Yep, that's the intent.

I have enough small primer .45 ACP brass that I could keep shooting that for a while. Somewhere around here, I have a .45 ACP cylider for my Blackhawk, so I guess I could go that route. The .454 brass would solve that problem. My second most shot pistol round, .44 Special, would be a problem.
 

richhodg66

Well-Known Member
I keep a big coffee can of small-primer .45 ACP brass for a "just in case". I actually wish ALL .45 ACP were SP, but that's another rant.
In my very unscientific tests, my standard load of 4.5 grains of 700X has slightly better accuracy, slightly less recoil (perceived) and most importantly, seem to throw the brass in more or less the same place.
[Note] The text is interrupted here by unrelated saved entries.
(** * nodelet::Loader — lifecycle registry of dynamically loaded nodelets

    Shallow embedding of [src/nodelet/src/loader.cpp] and the properties of
    its load / unload / list / teardown logic.

    - [StdMap]    : [std::map<std::string, V>] as the strictly ascending
                    sequence of its entries (what iteration from [begin()]
                    to [end()] visits).
    - [Effects]   : the state-and-exception monad the methods run in; every
                    call on a collaborator (plugin factory, nodelet, bond,
                    callback manager, rosconsole) is recorded in a trace.
    - [Loader]    : class [nodelet::Loader].
    - [LoaderROS] : class [nodelet::detail::LoaderROS] (service callbacks).
    - [call], [run] : histories of calls on one loader.
    - [Concurrent] : threads calling [Loader::load] under [lock_].

    The properties follow the definitions: failed loads, unloading,
    teardown, [serviceLoad] with ill-formed remappings, listing, and
    concurrent loads of one name.
*)

From Stdlib Require Import String Ascii List Bool Arith ZArith Lia.
From Stdlib Require Import Sorted Permutation OrderedTypeEx.
Import ListNotations.

Local Open Scope string_scope.
Local Open Scope list_scope.

(* ================================================================== *)
(** ** [std::map<std::string, V>] *)

Module StdMap.

(** [std::less<std::string>]: lexicographic comparison of the bytes,
  each byte compared as an unsigned value. *)
Definition key_lt (a b : string) : Prop := String.compare a b = Lt.

Section Ops.
Context {V : Type}.

(** The entries in iteration order. *)
Definition t : Type := list (string * V).

Definition empty : t := [].

Definition keys (m : t) : list string := map fst m.

(** [m.find(k)], [None] standing for [m.end()]. *)
Fixpoint find (k : string) (m : t) : option V :=
  match m with
  | [] => None
  | (k', v) :: m' => if String.eqb k k' then Some v else find k m'
  end.

(** [m.count(k)]: 0 or 1 for a map. *)
Definition count (k : string) (m : t) : nat :=
  match find k m with Some _ => 1 | None => 0 end.

(** [m[k] = v]: the entry is created at its place in the key order, or
    overwritten when the key is already there. *)
Fixpoint assign (k : string) (v : V) (m : t) : t :=
  match m with
  | [] => [(k, v)]
  | (k', v') :: m' =>
      match String.compare k k' with
      | Lt => (k, v) :: (k', v') :: m'
      | Eq => (k, v) :: m'
      | Gt => (k', v') :: assign k v m'
      end
  end.

(** [m.erase(m.find(k))] for a key that was found. *)
Fixpoint erase (k : string) (m : t) : t :=
  match m with
  | [] => []
  | (k', v) :: m' => if String.eqb k k' then m' else (k', v) :: erase k m'
  end.

(** Class invariant of [std::map]: keys strictly ascending. *)
Definition wf (m : t) : Prop := StronglySorted key_lt (keys m).

End Ops.

Arguments t : clear implicits.

End StdMap.

(** [ros::M_string] and [std::vector<std::string>]. *)
Definition M_string : Type := StdMap.t string.
Definition V_string : Type := list string.

(* ================================================================== *)
(** ** Collaborators and the effects of calling them *)

(** What a [catch] clause can tell apart: [pluginlib::PluginlibException]
    (and its subclasses) from every other exception. *)
Inductive Exception : Type :=
| PluginlibException (what : string)
| OtherException (what : string).

(** [bond::Bond(topic, id)]. *)
Record Bond : Type := mkBond {
  bond_topic : string;
  bond_id : string
}.

(** A constructed [nodelet::Nodelet]. The class is a plugin and lives outside
    this translation unit: an instance is known by its address and by whether
    its [init] throws on given arguments. *)
Record Nodelet : Type := mkNodelet {
  address : nat;
  init_throws : string -> M_string -> V_string -> option Exception
}.

(** A non-null [boost::shared_ptr<Nodelet>]; the null pointer is [None] where
    the source tests for it. *)
Definition NodeletPtr : Type := Nodelet.
Definition M_stringToNodelet : Type := StdMap.t NodeletPtr.

Inductive QueueKind : Type := st_callback_queue_ | mt_callback_queue_.

(** Calls on collaborators, in program order. *)
Inductive Event : Type :=
| MutexLock
| MutexUnlock
| ROS_ERROR (format : string) (args : list string)
| ROS_INFO (format : string) (d : Z)
| ROS_DEBUG (format : string) (args : list string)
| AdvertiseService (service : string)
| BondSpinnerStart
| CreateClassInstance (type : string)
| NewCallbackQueue (p : NodeletPtr) (q : QueueKind)
| NodeletInit (p : NodeletPtr) (name : string) (remappings : M_string)
              (my_argv : V_string) (bond : option Bond)
| NodeletDisable (p : NodeletPtr)
| NodeletRelease (p : NodeletPtr)
| BondSetCallbackQueue (b : Bond)
| BondSetBrokenCallback (b : Bond) (unload_name : string)
| BondStart (b : Bond)
| ServicesReset
| CallbackManagerStop
| CallbackManagerReset.

Inductive Outcome (A : Type) : Type :=
| Returns (a : A)
| Throws (e : Exception)
| Aborts.

Arguments Returns {A} a.
Arguments Throws {A} e.
Arguments Aborts {A}.

(** [pluginlib::ClassLoader<Nodelet>]: the outcome of the n-th call of
    [createClassInstance(type)]; [Returns None] is a null pointer. *)
Record ClassLoader : Type := mkClassLoader {
  createClassInstance_ : nat -> string -> Outcome (option Nodelet);
  calls : nat
}.

(** [ros::NodeHandle]: its namespace and the parameter the constructor reads. *)
Record NodeHandle : Type := mkNodeHandle {
  getNamespace : string;
  num_worker_threads : option Z
}.

(** [detail::CallbackQueueManager]: thread count asked for ([None] for the
    default constructor) and whether the workers are running. *)
Record CallbackQueueManager : Type := mkCallbackQueueManager {
  num_threads : option Z;
  running : bool
}.

(** The members of [detail::LoaderROS] other than [parent_]. *)
Record LoaderROSData : Type := mkLoaderROS {
  nh_ : NodeHandle
}.

(** The members of [nodelet::Loader]. *)
Record LoaderData : Type := mkLoader {
  loader_ : ClassLoader;
  services_ : option LoaderROSData;
  callback_manager_ : option CallbackQueueManager;
  nodelets_ : M_stringToNodelet
}.

Record World : Type := mkWorld {
  this : LoaderData;
  trace : list Event
}.

Module Effects.

Definition M (A : Type) : Type := World -> Outcome A * World.

Definition ret {A} (a : A) : M A := fun w => (Returns a, w).

Definition bind {A B} (m : M A) (k : A -> M B) : M B :=
  fun w =>
  match m w with
  | (Returns a, w') => k a w'
  | (Throws e, w') => (Throws e, w')
  | (Aborts, w') => (Aborts, w')
  end.

Definition throw {A} (e : Exception) : M A := fun w => (Throws e, w).

Definition abort {A} : M A := fun w => (Aborts, w).

(** [try { body } catch (pluginlib::PluginlibException& e) { handler }]:
  any other exception passes through. *)
Definition try_catch_PluginlibException {A}
  (body : M A) (handler : string -> M A) : M A :=
  fun w =>
  match body w with
  | (Throws (PluginlibException what), w') => handler what w'
  | r => r
  end.

Definition emit (e : Event) : M unit :=
  fun w => (Returns tt, mkWorld (this w) (trace w ++ [e])).

Definition get : M LoaderData := fun w => (Returns (this w), w).

Definition put (l : LoaderData) : M unit :=
  fun w => (Returns tt, mkWorld l (trace w)).

(** [boost::mutex::scoped_lock lock (lock_);] as the first statement of a
  method: [lock_] is held for the whole body and released when the scope is
  left, by a return or by an exception passing through. *)
Definition scoped_lock {A} (body : M A) : M A :=
  fun w =>
  match body (mkWorld (this w) (trace w ++ [MutexLock])) with
  | (Aborts, w') => (Aborts, w')
  | (r, w') => (r, mkWorld (this w') (trace w' ++ [MutexUnlock]))
  end.

Fixpoint for_each {A} (f : A -> M unit) (l : list A) : M unit :=
  match l with
  | [] => ret tt
  | a :: l' => bind (f a) (fun _ => for_each f l')
  end.

End Effects.

Import Effects.

Declare Scope cpp_scope.
Delimit Scope cpp_scope with cpp.
Notation "x <- m ;; k" := (bind m (fun x => k))
  (at level 61, m at next level, right associativity) : cpp_scope.
Notation "m ;; k" := (bind m (fun _ => k))
  (at level 61, right associativity) : cpp_scope.
Local Open Scope cpp_scope.

(** Field updates of [LoaderData]. *)
Definition set_nodelets (m : M_stringToNodelet) (l : LoaderData) : LoaderData :=
  mkLoader (loader_ l) (services_ l) (callback_manager_ l) m.
Definition set_services (s : option LoaderROSData) (l : LoaderData) : LoaderData :=
  mkLoader (loader_ l) s (callback_manager_ l) (nodelets_ l).
Definition set_callback_manager (c : option CallbackQueueManager) (l : LoaderData)
  : LoaderData :=
  mkLoader (loader_ l) (services_ l) c (nodelets_ l).
Definition set_loader (c : ClassLoader) (l : LoaderData) : LoaderData :=
  mkLoader c (services_ l) (callback_manager_ l) (nodelets_ l).

(* ================================================================== *)
(** ** class [nodelet::Loader] *)

Module Loader.

(** [loader_->createClassInstance(type)]. *)
Definition createClassInstance (type : string) : M (option Nodelet) :=
  emit (CreateClassInstance type) ;;
  l <- get ;;
  put (set_loader (mkClassLoader (createClassInstance_ (loader_ l))
                                 (S (calls (loader_ l)))) l) ;;
  match createClassInstance_ (loader_ l) (calls (loader_ l)) type with
  | Returns p => ret p
  | Throws e => throw e
  | Aborts => abort
  end.

(** [p->init(name, remappings, my_argv, callback_manager_.get(), bond)]. *)
Definition Nodelet_init (p : NodeletPtr) (name : string) (remappings : M_string)
    (my_argv : V_string) (bond : option Bond) : M unit :=
  emit (NodeletInit p name remappings my_argv bond) ;;
  match init_throws p name remappings my_argv with
  | Some e => throw e
  | None => ret tt
  end.

(** The test [nodelets_.count(name) > 0] that opens [Loader::load]. *)
Definition load_name_exists (name : string) : M bool :=
  l <- get ;;
  ret (0 <? StdMap.count name (nodelets_ l))%nat.

(** The [try] block of [Loader::load] with its [catch] clause and the
    [return false] that follows it. *)
Definition load_create (name type : string) (remappings : M_string)
    (my_argv : V_string) (bond : option Bond) : M bool :=
  try_catch_PluginlibException
    (p <- createClassInstance type ;;
     match p with
     | None => ret false
     | Some p =>
         l <- get ;;
         put (set_nodelets (StdMap.assign name p (nodelets_ l)) l) ;;
         emit (ROS_DEBUG "Done loading nodelet %s" [name]) ;;
         emit (NewCallbackQueue p st_callback_queue_) ;;
         emit (NewCallbackQueue p mt_callback_queue_) ;;
         Nodelet_init p name remappings my_argv bond ;;
         match bond with
         | Some b => emit (BondSetBrokenCallback b name)
         | None => ret tt
         end ;;
         emit (ROS_DEBUG "Done initing nodelet %s" [name]) ;;
         ret true
     end)
    (fun what =>
       emit (ROS_ERROR "Failed to load nodelet [%s] of type [%s]: %s"
                       [name; type; what]) ;;
       ret false).

(** [bool Loader::load(name, type, remappings, my_argv, bond)]. *)
Definition load (name type : string) (remappings : M_string)
    (my_argv : V_string) (bond : option Bond) : M bool :=
  scoped_lock
    (exists_ <- load_name_exists name ;;
     if (exists_ : bool) then
       emit (ROS_ERROR
          "Cannot load nodelet %s for one exists with that name already"
          [name]) ;;
       ret false
     else
       load_create name type remappings my_argv bond).

(** [bool Loader::unload(name)]. *)
Definition unload (name : string) : M bool :=
  scoped_lock
    (l <- get ;;
     match StdMap.find name (nodelets_ l) with
     | Some p =>
         emit (NodeletDisable p) ;;
         put (set_nodelets (StdMap.erase name (nodelets_ l)) l) ;;
         emit (NodeletRelease p) ;;
         emit (ROS_DEBUG "Done unloading nodelet %s" [name]) ;;
         ret true
     | None => ret false
     end).

(** [nodelets_.clear()]: every entry's pointer is dropped. The standard
    fixes no order for these destructions; the tree of libstdc++ is torn
    down right subtree, node, left subtree, that is from the largest key to
    the smallest, and this is the order recorded. The properties below are
    stated for the releases up to their order. *)
Definition nodelets_clear : M unit :=
  l <- get ;;
  for_each (fun e => emit (NodeletRelease (snd e))) (rev (nodelets_ l)) ;;
  l <- get ;;
  put (set_nodelets StdMap.empty l).

(** [bool Loader::clear()]. *)
Definition clear : M bool :=
  scoped_lock (nodelets_clear ;; ret true).

(** [std::vector<std::string> Loader::listLoadedNodelets()]: the loop
    pushes [it->first] for [it] from [begin()] to [end()]. *)
Definition listLoadedNodelets : M (list string) :=
  scoped_lock
    (l <- get ;;
     ret (fold_left (fun output it => output ++ [fst it]) (nodelets_ l) [])).

(** [new detail::LoaderROS(parent, nh)]. *)
Definition LoaderROS_new (nh : NodeHandle) : M LoaderROSData :=
  emit (AdvertiseService "load_nodelet") ;;
  emit (AdvertiseService "unload_nodelet") ;;
  emit (AdvertiseService "list") ;;
  emit BondSpinnerStart ;;
  ret (mkLoaderROS nh).

(** [void Loader::constructorImplementation(provide_ros_api, server_nh)]. *)
Definition constructorImplementation (provide_ros_api : bool)
    (server_nh : NodeHandle) : M unit :=
  (if provide_ros_api then
     s <- LoaderROS_new server_nh ;;
     l <- get ;;
     put (set_services (Some s) l) ;;
     match num_worker_threads server_nh with
     | Some num_threads_param =>
         l <- get ;;
         put (set_callback_manager
                (Some (mkCallbackQueueManager (Some num_threads_param) true)) l) ;;
         emit (ROS_INFO "Initializing nodelet with %d worker threads."
                        num_threads_param)
     | None => ret tt
     end
   else ret tt) ;;
  l <- get ;;
  match callback_manager_ l with
  | None => put (set_callback_manager
                   (Some (mkCallbackQueueManager None true)) l)
  | Some _ => ret tt
  end.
I prefer it over large primer .45 ACP.
 

RicinYakima

High Steppes of Eastern Washington
This “large” and “magnum “ primer thing the last thirty years is way over rated. Unless you are shooting ball powder, it is a waste.
 

richhodg66

Well-Known Member
Well, I finally got around to testing this tonight and it worked well. Trimmed them on a file type trim die and loaded some of my kind of standard light target load of 6.5 grains of Red Dot. It was late and I really wanted to try this out, and since I knew it was a light load in a very strong gun, I didn't measure the case capacity of the cut down .454 brass against a standard .45 Colt case, but I will before I load up any "real" .45 Colt loads.

I only got ten .454 cases, I guess I need to get some more now. Feels good to be shooting the big bores again.